HOW TO COMPLETE THIS TASK: Each line below from the one containing "w ++ [resource];" through the one containing "None /\ exists" is to be given again exactly, and no line outside that span.

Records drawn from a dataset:
________________________________________
(* ===== verification/System.v ===== *)
(** * The controller as a system

    The components share the singletons: deliveries of the Controller and
    webhook requests schedule tasks, tasks check sources and enqueue jobs, the
    queue task submits them.  This file is that system: a step relation over
    the shared state, the position of the queue task and the running tasks,
    in which every step is a run of a component's own operation between two
    points where the others may act.  The theorems about all its executions
    are in SystemFacts.v. *)

From stdpp Require Import base option gmap sets strings list.
From Stdlib Require Import ZArith Lia Permutation.
From S2P Require Import Prelude Strs Time Errors Config Ext Resources World Jobs JobsFacts Cache Statics Action GitRepo Trigger TriggerFacts SourceFacts TaskFacts Web JobsSystem Controller.
Local Open Scope string_scope.
Local Open Scope list_scope.

(** ** A task cut between its sources *)

Section pieces.
Context `{Ext} {T : Type} `{!Trigger T}.
Implicit Types (o : services) (s : Statics) (t : trace).

(** A task after it found its trigger: the values of the closure, and the
    sources it has not looked at yet. *)
Record task_run := {
  tr_trigger : T;
  tr_ns : string;
  tr_name : string;
  tr_base : string;
  tr_checked : gmap string CheckedSourceState;
  tr_todo : list string;
  tr_start : Z }.

Definition with_todo (l : list string) (r : task_run) : task_run := {|
  tr_trigger := tr_trigger r; tr_ns := tr_ns r; tr_name := tr_name r; tr_base := tr_base r;
  tr_checked := tr_checked r; tr_todo := l; tr_start := tr_start r |}.

(** The end of the closure: the metrics. *)
Definition task_measured (ns name : string) (start : Z) : io Statics unit :=
  (finish <-- call InstantNow ;;
   trigger_count_and_measure ns (trigger_crd_kind T) name (Z.max 0 (finish - start)))%prog.

(** From the start to the loop over the sources; a task without its trigger
    is over at once. *)
Definition task_begin (ns name : string) (task_sources_ : TriggerTaskSources)
    (source_clone_folder : string) : io Statics (option task_run) :=
  (start <-- call InstantNow ;;
   trigger <-- on_api_cache (cache_get (K:=T) name (Some ns)) ;;
   match (trigger : result Error T) with
   | Ok trigger =>
       suffix <-- random_string 8 ;;
       let base_temp_dir := source_clone_folder ^^ "/" ^^ ns ^^ "/" ^^ name ^^ "/" ^^ suffix in
       let checked_sources_ := known_sources trigger
         (checked_sources (unwrap_or TriggerStatus_default (trigger_status trigger))) in
       update_trigger_status trigger (Some Running) None None ;;;
       order <-- call (HashSetOrder (sources_of trigger task_sources_)) ;;
       ret (Some {| tr_trigger := trigger; tr_ns := ns; tr_name := name;
                    tr_base := base_temp_dir; tr_checked := checked_sources_;
                    tr_todo := proj1_sig order; tr_start := start |})
   | Err _ => task_measured ns name start ;;; ret None
   end)%prog.

Definition task_turn (r : task_run) (source : string) : io Statics unit :=
  check_source (tr_trigger r) (tr_ns r) (tr_name r) (tr_base r) (tr_checked r) source.

(** After the last source. *)
Definition task_end (r : task_run) : io Statics unit :=
  (now <-- call UtcNow ;;
   update_trigger_status (tr_trigger r) (Some Idle) None (Some now) ;;;
   task_measured (tr_ns r) (tr_name r) (tr_start r))%prog.

#[local] Arguments random_string : simpl never.

(** The pieces in sequence are the closure. *)
Lemma trigger_task_pieces ns name ts folder o s t :
  trigger_task (T:=T) ns name ts folder o s t
  = (run <-- task_begin ns name ts folder ;;
     match run with
     | Some r => for_each (task_turn r) (tr_todo r) ;;; task_end r
     | None => ret tt
     end)%prog o s t.
Proof.
  unfold trigger_task, task_begin, task_end, task_measured, bind, perform.
  destruct (on_api_cache _ o s _) as [[[[trigger|e]|] s1] t1]; [| |done].
  - destruct (random_string 8 o s1 t1) as [[[suffix|] s2] t2]; [|done].
    destruct (update_trigger_status _ _ _ _ o s2 t2) as [[[u|] s3] t3]; [|done].
    unfold sources_of, ret. simpl. destruct ts; simpl;
      (destruct (for_each _ _ o s3 _) as [[[u'|] s4] t4]; [|done];
       by destruct (update_trigger_status _ _ _ _ o s4 _) as [[[?|] ?] ?]).
  - unfold ret. by destruct (trigger_count_and_measure _ _ _ _ o s1 _) as [[[[]|] ?] ?].
Qed.
End pieces.
#[global] Arguments task_run : clear implicits.

(** ** The system *)

Section System.
Context `{Ext} `{!KubeFinalizer}.
Context {HeaderMap : Type} (header_get : HeaderMap -> string -> option string).
Context (o : services).
Context (law : JobsQueue -> (ObjectRef -> option Job) -> option Job -> Prop).
Implicit Types (s : Statics) (c : ControllerState) (t h : trace).

Inductive running : Type :=
| RunSchedule (r : task_run ScheduleTrigger)
| RunWebhook (r : task_run WebhookTrigger).

(** A request to the server of webhooks. *)
Inductive request : Type :=
| PostTrigger (state_ : WebState) (namespace trigger_ : string) (headers : HeaderMap)
| PostSource (state_ : WebState) (namespace trigger_ source : string) (headers : HeaderMap).

Definition serve (r : request) : io Statics (result WebError WebResponseJson) :=
  match r with
  | PostTrigger state_ namespace trigger_ headers =>
      handle_post_trigger_webhook header_get state_ namespace trigger_ headers
  | PostSource state_ namespace trigger_ source headers =>
      handle_post_source_webhook header_get state_ namespace trigger_ source headers
  end.

(** The closure a scheduler runs is the one of the trigger's kind. *)
Definition begin_task (task : Task) : io Statics (option running) :=
  (if String.eqb (task_trigger_kind task) (trigger_crd_kind ScheduleTrigger) then
     r <-- task_begin (T:=ScheduleTrigger) (task_trigger_ns task) (task_trigger_name task)
             (task_sources task) (task_source_clone_folder task) ;;
     ret (RunSchedule <$> r)
   else
     r <-- task_begin (T:=WebhookTrigger) (task_trigger_ns task) (task_trigger_name task)
             (task_sources task) (task_source_clone_folder task) ;;
     ret (RunWebhook <$> r))%prog.

Definition todo (r : running) : list string :=
  match r with RunSchedule r => tr_todo r | RunWebhook r => tr_todo r end.

Definition turn_of (r : running) (source : string) : io Statics unit :=
  match r with RunSchedule r => task_turn r source | RunWebhook r => task_turn r source end.

Definition end_of (r : running) : io Statics unit :=
  match r with RunSchedule r => task_end r | RunWebhook r => task_end r end.

Definition proceed (rest : list string) (r : running) : running :=
  match r with
  | RunSchedule r => RunSchedule (with_todo rest r)
  | RunWebhook r => RunWebhook (with_todo rest r)
  end.

(** The shared state, the position of the queue task and of the running
    tasks, and what happened so far: the calls with their answers, the items
    that were enqueued, the deliveries and the requests. *)
Record world := World {
  w_state : ControllerState;
  w_queue_task : queue_task;
  w_running : list running;
  w_history : trace;
  w_items : list JobsQueueItem;
  w_delivered : list ScheduleTrigger;
  w_requests : list request }.

Definition w_queue (w : world) : option JobsQueue := jobs_queue (statics (w_state w)).

(** A component's operation was run from the state of [w]. *)
Definition ran {A} (m : io ControllerState A) (w : world) (r : outcome A) c h : Prop :=
  m o (w_state w) (w_history w) = (r, c, h).

Definition moved (w : world) c (l : list running) h : world := {|
  w_state := c; w_queue_task := w_queue_task w; w_running := l; w_history := h;
  w_items := w_items w; w_delivered := w_delivered w; w_requests := w_requests w |}.

Definition and_enqueued (items : list JobsQueueItem) (w : world) : world := {|
  w_state := w_state w; w_queue_task := w_queue_task w; w_running := w_running w;
  w_history := w_history w; w_items := w_items w ++ items; w_delivered := w_delivered w;
  w_requests := w_requests w |}.

Definition and_delivered (resource : ScheduleTrigger) (w : world) : world := {|
  w_state := w_state w; w_queue_task := w_queue_task w; w_running := w_running w;
  w_history := w_history w; w_items := w_items w; w_delivered := w_delivered w ++ [resource];
  w_requests := w_requests w |}.

Definition and_requested (req : request) (w : world) : world := {|
  w_state := w_state w; w_queue_task := w_queue_task w; w_running := w_running w;
  w_history := w_history w; w_items := w_items w; w_delivered := w_delivered w;
  w_requests := w_requests w ++ [req] |}.

Definition set_queue (q : option JobsQueue) c : ControllerState := {|
  statics := {| api_cache := api_cache (statics c); secret_cache := secret_cache (statics c);
                jobs_queue := q |};
  triggers := triggers c; last_event := last_event c |}.

(** The tasks that a scheduler accepted. *)
Definition scheduled_task (e : event resp) : option Task :=
  match e with
  | Ev c r =>
      match c as c return resp c -> option Task with
      | SchedulerAdd _ task => fun r => match r with Ok _ => Some task | Err _ => None end
      | _ => fun _ => None
      end r
  end.

(** The cells as others set them: that of the secrets cache is set once, to an
    empty cache; those of the resource caches, and the leader's table of
    triggers, are not followed. *)
Definition cells_set c c' : Prop :=
  jobs_queue (statics c') = jobs_queue (statics c)
  /\ (secret_cache (statics c') = secret_cache (statics c)
      \/ secret_cache (statics c) = None /\ exists timeout,
           secret_cache (statics c') = Some {| expiration_timeout := timeout; cache := ∅ |}).

(** What a turn put at the end of the queue. *)
Definition appended (before after : option JobsQueue) : list JobsQueueItem :=
  match before, after with
  | Some q, Some q' => drop (length (queue_jobs q)) (queue_jobs q')
  | _, _ => []
  end.

Definition survivors (r : outcome unit) (run : running) : list running :=
  match r with Ret _ => [run] | Panic => [] end.

(** One step.  A delivery, a request, the beginning, one source or the end
    of a task run from the current state, with any outcome; a task may end at
    any point between two sources (its scheduler cancels or shuts down);
    the queue task makes any of its steps but enqueuing; and the cells of the
    singletons are set: the queue and the secrets cache once, the others, and
    the leader's table of triggers, in any way. *)
Inductive wstep : world -> world -> Prop :=
| ws_deliver w folder resource ns r c h :
    st_namespace resource = Some ns ->
    ran (deliver folder resource) w r c h ->
    wstep w (and_delivered resource (moved w c (w_running w) h))
| ws_request w req r c h :
    ran (on_statics (serve req)) w r c h ->
    wstep w (and_requested req (moved w c (w_running w) h))
| ws_begin w e task r c h :
    e ∈ w_history w -> scheduled_task e = Some task ->
    ran (on_statics (begin_task task)) w r c h ->
    wstep w (moved w c (w_running w ++
      match r with Ret (Some run) => [run] | _ => [] end) h)
| ws_turn w before run after source rest r c h :
    w_running w = before ++ run :: after -> todo run = source :: rest ->
    ran (on_statics (turn_of run source)) w r c h ->
    wstep w (and_enqueued (appended (w_queue w) (jobs_queue (statics c)))
      (moved w c (before ++ survivors r (proceed rest run) ++ after) h))
| ws_end w before run after r c h :
    w_running w = before ++ run :: after -> todo run = [] ->
    ran (on_statics (end_of run)) w r c h ->
    wstep w (moved w c (before ++ after) h)
| ws_abort w before run after :
    w_running w = before ++ run :: after ->
    wstep w (moved w (w_state w) (before ++ after) (w_history w))
| ws_queue w q new q' task :
    w_queue w = Some q -> step law (Sys q (w_queue_task w)) [] new (Sys q' task) ->
    wstep w {| w_state := set_queue (Some q') (w_state w); w_queue_task := task;
               w_running := w_running w; w_history := w_history w ++ new;
               w_items := w_items w; w_delivered := w_delivered w; w_requests := w_requests w |}
| ws_open w id :
    w_queue w = None ->
    wstep w {| w_state := set_queue (Some (sys_queue (started id))) (w_state w);
               w_queue_task := sys_task (started id);
               w_running := w_running w; w_history := w_history w;
               w_items := w_items w; w_delivered := w_delivered w; w_requests := w_requests w |}
| ws_cells w c :
    cells_set (w_state w) c ->
    wstep w (moved w c (w_running w) (w_history w)).

Inductive wsteps : world -> world -> Prop :=
| wsteps_refl w : wsteps w w
| wsteps_snoc w w1 w2 : wsteps w w1 -> wstep w1 w2 -> wsteps w w2.

(** The process has just started: the queue and the secrets cache are not
    there yet. *)
Definition at_boot c : ControllerState := {|
  statics := {| api_cache := api_cache (statics c); secret_cache := None; jobs_queue := None |};
  triggers := triggers c; last_event := last_event c |}.

Definition booted c : world := {|
  w_state := at_boot c; w_queue_task := Stopped; w_running := []; w_history := [];
  w_items := []; w_delivered := []; w_requests := [] |}.
End System.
________________________________________
WRITTEN SOLUTION:
  w_history := w_history w; w_items := w_items w; w_delivered := w_delivered w ++ [resource];
  w_requests := w_requests w |}.

Definition and_requested (req : request) (w : world) : world := {|
  w_state := w_state w; w_queue_task := w_queue_task w; w_running := w_running w;
  w_history := w_history w; w_items := w_items w; w_delivered := w_delivered w;
  w_requests := w_requests w ++ [req] |}.

Definition set_queue (q : option JobsQueue) c : ControllerState := {|
  statics := {| api_cache := api_cache (statics c); secret_cache := secret_cache (statics c);
                jobs_queue := q |};
  triggers := triggers c; last_event := last_event c |}.

(** The tasks that a scheduler accepted. *)
Definition scheduled_task (e : event resp) : option Task :=
  match e with
  | Ev c r =>
      match c as c return resp c -> option Task with
      | SchedulerAdd _ task => fun r => match r with Ok _ => Some task | Err _ => None end
      | _ => fun _ => None
      end r
  end.

(** The cells as others set them: that of the secrets cache is set once, to an
    empty cache; those of the resource caches, and the leader's table of
    triggers, are not followed. *)
Definition cells_set c c' : Prop :=
  jobs_queue (statics c') = jobs_queue (statics c)
  /\ (secret_cache (statics c') = secret_cache (statics c)
      \/ secret_cache (statics c) = None /\ exists timeout,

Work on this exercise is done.